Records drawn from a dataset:
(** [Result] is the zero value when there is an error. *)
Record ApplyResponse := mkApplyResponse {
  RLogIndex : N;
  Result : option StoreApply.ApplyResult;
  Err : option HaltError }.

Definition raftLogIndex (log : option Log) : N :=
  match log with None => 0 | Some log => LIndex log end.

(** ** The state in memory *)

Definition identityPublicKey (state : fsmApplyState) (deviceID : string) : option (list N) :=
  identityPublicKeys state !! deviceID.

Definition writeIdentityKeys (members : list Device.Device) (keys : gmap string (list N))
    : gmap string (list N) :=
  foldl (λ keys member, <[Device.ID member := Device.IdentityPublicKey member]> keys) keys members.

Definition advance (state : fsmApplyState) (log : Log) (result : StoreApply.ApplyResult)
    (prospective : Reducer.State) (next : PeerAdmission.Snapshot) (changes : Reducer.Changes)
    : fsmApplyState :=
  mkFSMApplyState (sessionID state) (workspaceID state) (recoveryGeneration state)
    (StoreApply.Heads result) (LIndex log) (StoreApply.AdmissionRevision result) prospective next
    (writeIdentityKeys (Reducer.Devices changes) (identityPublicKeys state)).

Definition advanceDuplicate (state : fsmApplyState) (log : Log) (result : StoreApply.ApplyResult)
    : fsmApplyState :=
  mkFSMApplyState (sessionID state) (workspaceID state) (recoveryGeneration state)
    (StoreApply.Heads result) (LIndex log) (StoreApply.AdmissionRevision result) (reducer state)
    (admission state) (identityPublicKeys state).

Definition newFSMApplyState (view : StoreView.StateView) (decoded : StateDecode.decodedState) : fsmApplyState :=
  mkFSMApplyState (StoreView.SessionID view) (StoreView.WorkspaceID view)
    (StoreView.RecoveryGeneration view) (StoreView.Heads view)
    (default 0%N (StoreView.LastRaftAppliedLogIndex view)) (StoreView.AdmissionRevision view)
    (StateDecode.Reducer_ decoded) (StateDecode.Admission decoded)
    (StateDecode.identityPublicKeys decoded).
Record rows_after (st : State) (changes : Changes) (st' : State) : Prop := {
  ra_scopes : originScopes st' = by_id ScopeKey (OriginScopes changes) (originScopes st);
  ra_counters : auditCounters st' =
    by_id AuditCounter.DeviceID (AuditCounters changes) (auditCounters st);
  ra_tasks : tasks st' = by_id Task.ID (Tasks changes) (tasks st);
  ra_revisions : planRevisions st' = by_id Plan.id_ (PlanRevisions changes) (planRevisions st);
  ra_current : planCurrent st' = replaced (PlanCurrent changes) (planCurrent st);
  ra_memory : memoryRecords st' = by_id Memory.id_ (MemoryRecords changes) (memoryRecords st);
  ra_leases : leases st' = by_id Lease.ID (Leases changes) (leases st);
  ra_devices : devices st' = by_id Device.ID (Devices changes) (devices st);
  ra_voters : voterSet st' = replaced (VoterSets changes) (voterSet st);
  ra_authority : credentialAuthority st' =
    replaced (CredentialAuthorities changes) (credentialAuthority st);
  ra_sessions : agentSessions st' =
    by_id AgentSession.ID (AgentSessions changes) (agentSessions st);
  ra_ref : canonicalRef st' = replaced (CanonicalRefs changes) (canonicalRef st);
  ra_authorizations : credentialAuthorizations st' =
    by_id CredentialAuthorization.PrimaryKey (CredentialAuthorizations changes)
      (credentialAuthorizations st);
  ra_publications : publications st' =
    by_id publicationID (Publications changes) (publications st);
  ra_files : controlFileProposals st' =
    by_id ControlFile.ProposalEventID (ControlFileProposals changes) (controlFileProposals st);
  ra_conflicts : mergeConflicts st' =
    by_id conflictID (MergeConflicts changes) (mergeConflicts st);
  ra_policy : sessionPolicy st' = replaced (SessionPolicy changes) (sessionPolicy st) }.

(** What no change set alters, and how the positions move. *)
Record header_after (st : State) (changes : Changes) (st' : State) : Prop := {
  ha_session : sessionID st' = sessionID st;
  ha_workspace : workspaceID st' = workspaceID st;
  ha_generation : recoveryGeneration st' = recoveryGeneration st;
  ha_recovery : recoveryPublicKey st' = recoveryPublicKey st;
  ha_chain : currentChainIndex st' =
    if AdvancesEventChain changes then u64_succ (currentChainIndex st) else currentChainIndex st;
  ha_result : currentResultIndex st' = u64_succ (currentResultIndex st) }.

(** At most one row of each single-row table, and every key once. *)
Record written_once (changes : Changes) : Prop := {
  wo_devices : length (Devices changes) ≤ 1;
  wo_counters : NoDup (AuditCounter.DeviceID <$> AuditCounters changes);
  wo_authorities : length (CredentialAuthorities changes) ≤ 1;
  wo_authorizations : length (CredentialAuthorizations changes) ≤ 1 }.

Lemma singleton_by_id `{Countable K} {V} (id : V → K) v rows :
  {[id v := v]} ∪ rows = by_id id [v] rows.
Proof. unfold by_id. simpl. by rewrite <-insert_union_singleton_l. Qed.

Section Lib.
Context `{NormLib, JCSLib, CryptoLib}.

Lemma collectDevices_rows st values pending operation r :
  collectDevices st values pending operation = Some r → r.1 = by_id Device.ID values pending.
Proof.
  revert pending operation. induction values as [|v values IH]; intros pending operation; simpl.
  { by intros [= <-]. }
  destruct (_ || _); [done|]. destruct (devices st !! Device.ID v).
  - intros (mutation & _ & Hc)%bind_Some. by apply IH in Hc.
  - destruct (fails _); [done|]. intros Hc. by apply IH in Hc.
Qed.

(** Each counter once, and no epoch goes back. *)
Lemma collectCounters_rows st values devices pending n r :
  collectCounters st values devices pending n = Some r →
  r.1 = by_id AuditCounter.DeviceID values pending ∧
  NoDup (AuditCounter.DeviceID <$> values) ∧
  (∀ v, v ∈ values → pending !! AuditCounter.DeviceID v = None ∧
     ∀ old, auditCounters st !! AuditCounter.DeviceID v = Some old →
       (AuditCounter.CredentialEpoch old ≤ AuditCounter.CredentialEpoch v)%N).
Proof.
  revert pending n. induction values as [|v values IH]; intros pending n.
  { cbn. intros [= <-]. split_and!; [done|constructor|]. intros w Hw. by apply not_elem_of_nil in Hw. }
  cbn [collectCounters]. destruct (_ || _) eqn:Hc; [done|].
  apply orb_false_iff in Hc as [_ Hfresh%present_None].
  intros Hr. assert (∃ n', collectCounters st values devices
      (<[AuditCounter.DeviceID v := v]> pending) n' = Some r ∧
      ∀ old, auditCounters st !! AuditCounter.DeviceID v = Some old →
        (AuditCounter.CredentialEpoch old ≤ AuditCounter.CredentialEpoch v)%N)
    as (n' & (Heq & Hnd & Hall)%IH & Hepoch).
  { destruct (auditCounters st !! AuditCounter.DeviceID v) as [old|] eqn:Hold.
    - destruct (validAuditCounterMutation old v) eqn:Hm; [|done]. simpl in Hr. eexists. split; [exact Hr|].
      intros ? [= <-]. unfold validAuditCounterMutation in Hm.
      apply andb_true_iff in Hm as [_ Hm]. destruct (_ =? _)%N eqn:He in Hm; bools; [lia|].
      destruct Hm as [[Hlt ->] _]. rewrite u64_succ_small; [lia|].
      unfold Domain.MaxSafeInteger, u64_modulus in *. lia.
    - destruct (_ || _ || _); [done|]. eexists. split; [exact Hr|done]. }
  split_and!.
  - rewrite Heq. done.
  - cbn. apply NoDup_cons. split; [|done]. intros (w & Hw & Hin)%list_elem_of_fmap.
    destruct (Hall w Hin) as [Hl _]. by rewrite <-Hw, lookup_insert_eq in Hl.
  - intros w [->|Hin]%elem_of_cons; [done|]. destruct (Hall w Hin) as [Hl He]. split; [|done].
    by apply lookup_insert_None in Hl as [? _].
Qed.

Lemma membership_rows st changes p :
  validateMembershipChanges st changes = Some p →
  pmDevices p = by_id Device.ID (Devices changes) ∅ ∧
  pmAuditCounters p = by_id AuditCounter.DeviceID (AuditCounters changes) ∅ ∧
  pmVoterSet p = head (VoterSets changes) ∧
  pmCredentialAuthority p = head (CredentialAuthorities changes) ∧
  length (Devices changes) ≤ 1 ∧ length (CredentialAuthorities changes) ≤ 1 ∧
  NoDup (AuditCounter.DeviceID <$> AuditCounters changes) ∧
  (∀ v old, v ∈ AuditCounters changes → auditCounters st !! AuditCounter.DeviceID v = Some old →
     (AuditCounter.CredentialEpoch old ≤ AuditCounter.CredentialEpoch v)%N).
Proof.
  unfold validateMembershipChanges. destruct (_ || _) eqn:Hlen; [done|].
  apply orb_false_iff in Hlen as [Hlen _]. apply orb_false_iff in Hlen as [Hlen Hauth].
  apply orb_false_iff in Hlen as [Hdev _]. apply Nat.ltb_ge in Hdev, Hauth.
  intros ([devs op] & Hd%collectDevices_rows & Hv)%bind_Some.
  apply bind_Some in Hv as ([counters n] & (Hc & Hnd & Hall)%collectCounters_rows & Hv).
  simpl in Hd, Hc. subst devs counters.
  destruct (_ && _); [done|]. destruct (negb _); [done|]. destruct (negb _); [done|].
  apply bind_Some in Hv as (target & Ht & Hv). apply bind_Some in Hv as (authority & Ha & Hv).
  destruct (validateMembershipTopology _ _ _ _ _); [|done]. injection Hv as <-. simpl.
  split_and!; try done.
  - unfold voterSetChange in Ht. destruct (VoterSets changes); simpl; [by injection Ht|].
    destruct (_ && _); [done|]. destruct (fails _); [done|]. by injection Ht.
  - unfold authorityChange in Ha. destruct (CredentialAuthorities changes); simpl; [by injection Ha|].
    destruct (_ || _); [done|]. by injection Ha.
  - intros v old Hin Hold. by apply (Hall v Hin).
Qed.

▸ Work item: Return every line of the preceding records in which the word "injection" appears.

▸ Task response:
  destruct (validateMembershipTopology _ _ _ _ _); [|done]. injection Hv as <-. simpl.
  - unfold voterSetChange in Ht. destruct (VoterSets changes); simpl; [by injection Ht|].
    destruct (_ && _); [done|]. destruct (fails _); [done|]. by injection Ht.
  - unfold authorityChange in Ha. destruct (CredentialAuthorities changes); simpl; [by injection Ha|].
    destruct (_ || _); [done|]. by injection Ha.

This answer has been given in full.